Provided information:
──────
(** The script logs nothing below level INFO, so [--verbose] changes none of
    its effects: the status, the requests, the files written and the
    script's own log records are the same with and without it. *)
Theorem verbose_changes_no_effect :
  forall w args, run w (set_verbose true args) = run w (set_verbose false args).
Proof.
  intros w args. unfold run, main. rewrite !bind_run.
  unfold initialize_logging. cbn [set_verbose verbose bucket output].
  set (rest := fun a : Namespace =>
         build_identifier_list w a ≫= fun ids =>
         storage_Client w ≫= fun _ =>
         for_each ids (fun identifier =>
           process_identifier w (bucket args) identifier (output args))
         ≫= fun _ => mret 0%Z).
  assert (forall a, level_blind (rest a)) as Hrest.
  { intros a. unfold rest.
    apply level_blind_bind; [apply build_identifier_list_level_blind|].
    intros ids. apply level_blind_bind.
    - unfold storage_Client.
      apply level_blind_bind; [apply level_blind_lift|]. intros _.
      apply level_blind_emit.
    - intros _. apply level_blind_bind.
      + apply level_blind_for_each. intros id.
        apply process_identifier_level_blind.
      + intros _. apply level_blind_ret. }
  assert (forall st, rest (set_verbose true args) st
                     = rest (set_verbose false args) st) as Hargs.
  { intros st. unfold rest, build_identifier_list. reflexivity. }
  fold (rest (set_verbose true args)). fold (rest (set_verbose false args)).
  rewrite Hargs.
  destruct (Hrest (set_verbose false args)
              {| log_level := DEBUG; trace := trace initial_state |}
              {| log_level := INFO; trace := trace initial_state |})
    as [E (T & _)].
  { unfold same_trace. simpl. repeat split; lia. }
  destruct (rest _ {| log_level := DEBUG; trace := _ |}) as [r1 s1].
  destruct (rest _ {| log_level := INFO; trace := _ |}) as [r2 s2].
  simpl in E, T. rewrite E, T. reflexivity.
Qed.

(** ** Names the filter keeps *)

Lemma split_on_no_sep sep t : sep ∉ t -> split_on sep t = [t].
Proof.
  induction t as [|c r IH]; intros H; [reflexivity|]. simpl.
  destruct (N.eqb_spec c sep) as [->|_].
  - exfalso. apply H, list_elem_of_here.
  - rewrite IH; [reflexivity|]. intros Hin. apply H, list_elem_of_further, Hin.
Qed.

Lemma split_on_after_sep sep d0 t :
  sep ∉ t -> exists p pre, split_on sep (d0 ++ sep :: t) = p :: pre ++ [t].
Proof.
  intros Ht. induction d0 as [|c d0 (p & pre & IH)]; simpl.
  - rewrite N.eqb_refl, (split_on_no_sep sep t Ht). exists [], []. reflexivity.
  - rewrite IH. destruct (c =? sep).
    + exists [], (p :: pre). reflexivity.
    + exists (c :: p), pre. reflexivity.
Qed.

Lemma endswith_slash_snoc d :
  endswith_slash d = true -> exists d0, d = d0 ++ [SLASH].
Proof.
  unfold endswith_slash. destruct (rev d) as [|c r] eqn:E; [discriminate|].
  intros H. apply N.eqb_eq in H. subst c. exists (rev r).
  rewrite <- (rev_involutive d), E. reflexivity.
Qed.

Lemma split_on_last d t :
  d = [] \/ endswith_slash d = true -> SLASH ∉ t ->
  exists pre, split_on SLASH (d ++ t) = pre ++ [t].
Proof.
  intros [->|Hd] Ht.
  - exists []. apply split_on_no_sep, Ht.
  - destruct (endswith_slash_snoc d Hd) as (d0 & ->).
    destruct (split_on_after_sep SLASH d0 t Ht) as (p & pre & E).
    exists (p :: pre). rewrite <- app_assoc. exact E.
Qed.

Lemma lstrip_slash_app d t :
  match t with [] => False | c :: _ => c <> SLASH end ->
  lstrip_slash (d ++ t) = lstrip_slash d ++ t.
Proof.
  intros Ht. unfold lstrip_slash.
  induction d as [|c d IH]; cbn [app lstrip_by].
  - destruct t as [|x t]; [destruct Ht|]. cbn [lstrip_by].
    destruct (N.eqb_spec SLASH x); [congruence|reflexivity].
  - destruct (SLASH =? c); [exact IH|reflexivity].
Qed.

Lemma lstrip_slash_dirlike d :
  d = [] \/ endswith_slash d = true ->
  lstrip_slash d = [] \/ endswith_slash (lstrip_slash d) = true.
Proof.
  intros [->|Hd]; [left; reflexivity|].
  destruct (lstrip_by_split (N.eqb SLASH) d) as (ws & E & _).
  fold (lstrip_slash d) in E.
  destruct (lstrip_slash d) as [|c r] eqn:El; [left; reflexivity|right].
  unfold endswith_slash in *. rewrite E, rev_app_distr in Hd.
  destruct (rev (c :: r)) as [|x y] eqn:Er; [|exact Hd].
  apply (f_equal (@length N)) in Er. rewrite length_rev in Er. discriminate.
Qed.

Lemma rfind_app c s e i :
  rfind c e = Some i -> rfind c (s ++ e) = Some (length s + i)%nat.
Proof.
  intros H. induction s as [|x s IH]; simpl; [exact H|].
  rewrite IH. reflexivity.
Qed.

(** The final component of the path of [d ++ t], where [d] is empty or ends
    in a slash and [t] is a plain file name. *)
Lemma name_of_file_path d t :
  d = [] \/ endswith_slash d = true ->
  t <> [] -> SLASH ∉ t -> t <> [DOT] ->
  Path.name (Path.of_str (d ++ t)) = t.
Proof.
  intros Hd Hne Hs Hdot.
  assert (match t with [] => False | c :: _ => c <> SLASH end) as Hhead.
  { destruct t as [|c r]; [congruence|]. intros ->.
    apply Hs, list_elem_of_here. }
  assert (Path.keep_component t = true) as Hkeep.
  { unfold Path.keep_component. destruct t; [congruence|]. simpl.
    rewrite bool_decide_eq_false_2; auto. }
  assert (forall d', d' = [] \/ endswith_slash d' = true ->
            List.last (List.filter Path.keep_component
                         (split_on SLASH (d' ++ t))) [] = t) as Hlast.
  { intros d' Hd'. destruct (split_on_last d' t Hd' Hs) as (pre & ->).
    rewrite List.filter_app. simpl. rewrite Hkeep. apply last_last. }
  unfold Path.name, Path.of_str, Path.splitroot.
  destruct (d ++ t) as [|c r] eqn:E.
  { destruct d; [simpl in E; congruence|discriminate]. }
  rewrite <- E. destruct (c =? SLASH).
  - rewrite (lstrip_slash_app d t Hhead).
    destruct (_ =? 2)%nat; simpl; apply Hlast, lstrip_slash_dirlike, Hd.
  - simpl. apply Hlast, Hd.
Qed.

Lemma candidate_of_lowercase_name d s e :
  d = [] \/ endswith_slash d = true ->
  s <> [] -> SLASH ∉ s ->
  e ∈ [py ".jpg"; py ".jpeg"; py ".png"; py ".webp"; py ".gif"] ->
  candidate (d ++ s ++ e) = true.
Proof.
  intros Hd Hs Hslash He.
  assert (rfind DOT e = Some 0%nat /\ (SLASH ∉ e) /\ (2 <= length e)%nat
          /\ endswith_slash e = false /\ lower e ∈ IMAGE_EXTENSIONS)
    as (Hr & Hse & Hlen & Hend & Hin).
  { repeat (apply elem_of_cons in He as [->|He];
            [repeat split; try (vm_compute; reflexivity);
             [intros H; repeat (apply elem_of_cons in H as [H|H];
                                [discriminate H|]);
              apply elem_of_nil in H; exact H
             |simpl; lia]|]).
    apply elem_of_nil in He. destruct He. }
  assert (SLASH ∉ s ++ e) as Hst.
  { intros H. apply elem_of_app in H as [H|H]; auto. }
  assert (Path.name (Path.of_str (d ++ s ++ e)) = s ++ e) as Hname.
  { apply name_of_file_path; auto.
    - destruct s; [congruence|discriminate].
    - intros H. apply (f_equal (@length N)) in H. rewrite length_app in H.
      simpl in H. destruct s; [congruence|simpl in H; lia]. }
  unfold candidate, is_image_blob.
  assert (endswith_slash (d ++ s ++ e) = false) as ->.
  { unfold endswith_slash in *. rewrite !rev_app_distr.
    destruct (rev e) as [|c r] eqn:Er; [|exact Hend].
    apply (f_equal (@length N)) in Er. rewrite length_rev in Er.
    simpl in Er. lia. }
  simpl. apply bool_decide_eq_true.
  unfold Path.suffix. rewrite Hname, (rfind_app DOT s e 0 Hr).
  rewrite Nat.add_0_r, length_app.
  assert ((0 <? length s)%nat = true) as ->.
  { apply Nat.ltb_lt. destruct s; [congruence|simpl; lia]. }
  assert ((length s <? length s + length e - 1)%nat = true) as ->
    by (apply Nat.ltb_lt; lia).
  simpl. rewrite drop_app_length. exact Hin.
Qed.

(** Every name made of a directory part (empty or ending in a slash), a
    non-empty stem without a slash and one of the five extensions, in any
    letter case, is kept by the filter. *)
Theorem image_file_names_are_candidates :
  forall dir stem ext : str,
    dir = [] \/ endswith_slash dir = true ->
    stem <> [] -> SLASH ∉ stem ->
    lower ext ∈ IMAGE_EXTENSIONS ->
    candidate (dir ++ stem ++ ext) = true.
Proof.
  intros dir stem ext Hd Hs Hslash He.
  rewrite <- lower_candidate. unfold lower. rewrite !List.map_app.
  fold (lower dir) (lower stem) (lower ext).
  apply candidate_of_lowercase_name.
  - destruct Hd as [->|Hd]; [left; reflexivity|right].
    rewrite lower_endswith_slash. exact Hd.
  - destruct stem; [congruence|discriminate].
  - intros H. apply list_elem_of_In, in_map_iff in H as (c & Hc & Hin).
    apply Hslash. apply N.eqb_eq in Hc. rewrite lower_cp_eqb_slash in Hc.
    apply N.eqb_eq in Hc. subst c. apply list_elem_of_In, Hin.
  - unfold IMAGE_EXTENSIONS in He. apply elem_of_list_to_set in He. exact He.
Qed.

Lemma image_file_names_are_candidates_witness :
  candidate (py "jane/2024/" ++ py "Portrait.final" ++ py ".JpEg") = true.
Proof.
  apply (image_file_names_are_candidates (py "jane/2024/")
           (py "Portrait.final") (py ".JpEg")).
  - right. reflexivity.
  - discriminate.
  - intros H. repeat (apply elem_of_cons in H as [H|H]; [discriminate H|]).
    apply elem_of_nil in H. exact H.
  - vm_compute. reflexivity.
Defined.

(** A file whose name is nothing but an extension is not kept: [pathlib]
    gives such a name no suffix. *)
Theorem bare_extension_is_not_a_candidate :
  forall dir ext : str,
    dir = [] \/ endswith_slash dir = true ->
    lower ext ∈ IMAGE_EXTENSIONS ->
    candidate (dir ++ ext) = false.
Proof.
  intros dir ext Hd He.
  rewrite <- lower_candidate. unfold lower. rewrite List.map_app.
  fold (lower dir) (lower ext).
  assert (lower dir = [] \/ endswith_slash (lower dir) = true) as Hd'.
  { destruct Hd as [->|Hd]; [left; reflexivity|right].
    rewrite lower_endswith_slash. exact Hd. }
  unfold IMAGE_EXTENSIONS in He. apply elem_of_list_to_set in He.
  set (e := lower ext) in *. clearbody e.
  assert (rfind DOT e = Some 0%nat /\ (SLASH ∉ e) /\ e <> [] /\ e <> [DOT])
    as (Hr & Hs & Hne & Hdot).
  { repeat (apply elem_of_cons in He as [->|He];
            [repeat split; try (vm_compute; reflexivity); try discriminate;
             intros H; repeat (apply elem_of_cons in H as [H|H];
                               [discriminate H|]);
             apply elem_of_nil in H; exact H|]).
    apply elem_of_nil in He. destruct He. }
  unfold candidate, is_image_blob, Path.suffix.
  rewrite (name_of_file_path (lower dir) e Hd' Hne Hs Hdot), Hr. simpl.
  rewrite andb_false_r. reflexivity.
Qed.

Lemma bare_extension_is_not_a_candidate_witness :
  candidate (py "jane/" ++ py ".PNG") = false.
Proof.
  apply (bare_extension_is_not_a_candidate (py "jane/") (py ".PNG")).
  - right. reflexivity.
  - vm_compute. reflexivity.
Defined.

(** ** Destinations *)

Lemma of_str_plain_name file :
  file <> [] -> SLASH ∉ file -> file <> [DOT] ->
  Path.of_str file = {| Path.root := []; Path.parts := [file] |}.
Proof.
  intros Hne Hs Hdot. unfold Path.of_str, Path.splitroot.
  destruct file as [|c r]; [congruence|].
  destruct (N.eqb_spec c SLASH) as [->|_].
  { exfalso. apply Hs, list_elem_of_here. }
  rewrite (split_on_no_sep SLASH (c :: r) Hs).
  assert (Path.keep_component (c :: r) = true) as Hkeep.
  { unfold Path.keep_component. simpl truthy.
    rewrite bool_decide_eq_false_2; auto. }
  cbn [List.filter]. rewrite Hkeep. reflexivity.
Qed.

(** The destination of a thumbnail whose file name is a plain name lies
    directly in the base path, under that name. *)
Theorem destination_is_a_child_of_base :
  forall (spec : ThumbnailSpec.t) (base_path : Path.t),
    let file := ThumbnailSpec.name spec ++ ThumbnailSpec.suffix spec in
    file <> [] -> SLASH ∉ file -> file <> [DOT] ->
    Path.parent (ThumbnailSpec.destination spec base_path) = base_path
    /\ Path.name (ThumbnailSpec.destination spec base_path) = file
    /\ Path.root (ThumbnailSpec.destination spec base_path)
       = Path.root base_path.
Proof.
  intros spec base_path file Hne Hs Hdot.
  pose proof (of_str_plain_name file Hne Hs Hdot) as Hf.
  unfold ThumbnailSpec.destination. fold file. split; [|split].
  - apply parent_of_child, Hf.
  - unfold Path.name, Path.truediv. rewrite Hf. simpl. apply last_last.
  - unfold Path.truediv. rewrite Hf. reflexivity.
Qed.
──────
Task details: What are the lines above, starting at the one with "apply candidate_of_lowercase_name." and ending at the one with "apply N.eqb_eq in Hc. subst"? Give them again exactly, and only them.

Answer below:
  apply candidate_of_lowercase_name.
  - destruct Hd as [->|Hd]; [left; reflexivity|right].
    rewrite lower_endswith_slash. exact Hd.
  - destruct stem; [congruence|discriminate].
  - intros H. apply list_elem_of_In, in_map_iff in H as (c & Hc & Hin).
    apply Hslash. apply N.eqb_eq in Hc. rewrite lower_cp_eqb_slash in Hc.
    apply N.eqb_eq in Hc. subst c. apply list_elem_of_In, Hin.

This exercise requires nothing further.